John Watkinson told me: “The key is not the magic for kids – you’re always going to have that with seven floors full of toys – the hard part is the magic for adults. I want a visit to Hamleys to be an enjoyable experience, with or without children.” Being firmly in the “without children” category for the foreseeable future, I decide to test this particular theory on Hamleys’s biggest day of the year – the unveiling of the shop’s Christmas window, timed to tie in with the switching on of the Regent Street lights by the Irish wit Henry Kelly.

So as carols played throughout the store, hundreds of customers gathered for the revelation of the festive display, opened this year by the unknown boy band 3SL, whose name, short for the “Three Scott-Lees”, is apparently an obscure reference to their famous sister. Famous sister? Yes, you know, the Scott-Lees, as in Lisa Scott-Lee, linchpin member of the equally dubious pop group Steps . . . never mind. Dodgy C-list celebs aside, the end result was an unmitigated success: the window looked fantastic. It runs around a Rudolph theme – Rudolph and the Island of Misfit Toys – again in association with a big corporate venture, another film on general release.

It also achieved the desired effect with the little ‘uns: “It’s lovely, really pretty,” breathed one awestruck little girl. “And really Christmassy,” confirmed her brother. As for the older generations, their approval was also resounding. Andrew and Jenny gave the window the thumbs-up, although Rudolf and his Misfit Toys meant absolutely nothing to them. As for 3SL, well, Cliff’s “Mistletoe and Wine” was more their thing.
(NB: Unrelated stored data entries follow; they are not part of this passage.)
Definition remove_route (r : LinuxRoute) : op () :=
  let! _ := st_lift (validate_linux_route r) in
  let! profile := find_profile (lr_owner r) (interface r) in
  match profile with
  | None => st_ret ()
  | Some profile =>
    let! _ := st_lift (require_owner (lr_owner r) (op_settings profile)
      "refusing to remove routes from a NetworkManager profile not owned by the requested BlueRoute network") in
    let! change := st_lift (set_route_present r false (op_settings profile)) in
    let '(changed, settings) := change in
    if negb changed then st_ret () else
    let! _ := update_profile (op_path profile) settings in
    let! _ := reapply_if_active (op_path profile) (interface r) settings in
    wait_for_route r false
  end.

Definition remove_owned_interface (owner : NetworkId) (i : NetworkInterfaceHandle) : op () :=
  let! profile := find_profile owner i in
  match profile with
  | None => st_ret ()
  | Some profile =>
    let! _ := st_lift (require_owner owner (op_settings profile)
      "refusing to remove a NetworkManager profile not owned by the requested BlueRoute network") in
    let! device := device_by_interface i in
    let! _ := match device with
      | Some d => if bool_decide (nd_active_connection d = Some (nc_handle (op_connection profile))) then deactivate_device_connection d else st_ret ()
      | None => st_ret ()
      end in
    let! _ := settings_connection_proxy (op_path profile) in
    let! _ := nm "failed to remove a BlueRoute-owned NetworkManager profile" (nm_delete (op_path profile)) in
    wait_for_profile_absent (op_path profile)
  end.

(** ** The subscription *)

Record NetworkManagerSubscription := mkNmSubscription {
  nsub_connections : gmap NetworkConnectionHandle NetworkConnection;
  nsub_devices : gmap NetworkDeviceHandle NetworkDevice;
  nsub_pending : list NetworkStateEvent;
}.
The store began to do a roaring trade as people made their first preparations for the 25th, before Kelly arrived to do his thing. Andrew and Jenny confessed to parting with the best part of £300 in gifts for their four grandchildren, although they seemed happy enough at the prices for what was their “only big shopping trip this Christmas”.

Then the focus moved outside, as the London Community Gospel Choir led us in rousing choruses of “We Wish You a Merry Christmas” and “O Come, All Ye Faithful”. The crowd had now swelled to a throng, and before I knew it I was surrounded by people of every age, class, colour and creed, harmoniously singing “White Christmas”. It was quite a scene, very Tiny Tim. I half expected someone to proclaim: “God bless us, every one.” It lacked lashings of mulled wine but, apart from that, it was a picture of peace on earth.

A class of angelic primary schoolchildren walked on to the stage and Kelly camped up the main event. Russell Watson, “the Voice, the People’s Tenor”, sang a hymn, ably backed by Brambleside Primary School, and then they turned on the lights. There was a big cheer and we drifted away to the strains of Russell’s rendition of “Nessun Dorma”. I heard a passer-by comment that it “wasn’t as spectacular as Hamleys”, but the general mood was upbeat – just the sort to make you part with your cash – and the stores along Regent Street and Oxford Street stayed open for the first of many late nights of shopping.

By now, Father Christmas was firmly ensconced on the first floor of the shop. I considered going to see him, purely in the interests of journalistic research, but decided that boyish good looks alone wouldn’t convince Saint Nick that I’ve “been a good lad all year”, and thus eligible for his freebies. As for the claim that you don’t need money to enjoy Hamleys, well, I don’t have much cash (in fact, I’m flat broke), but you’ll definitely find me in there, hunting out appropriate pressies for my wee cousins during the last-minute Christmas dash.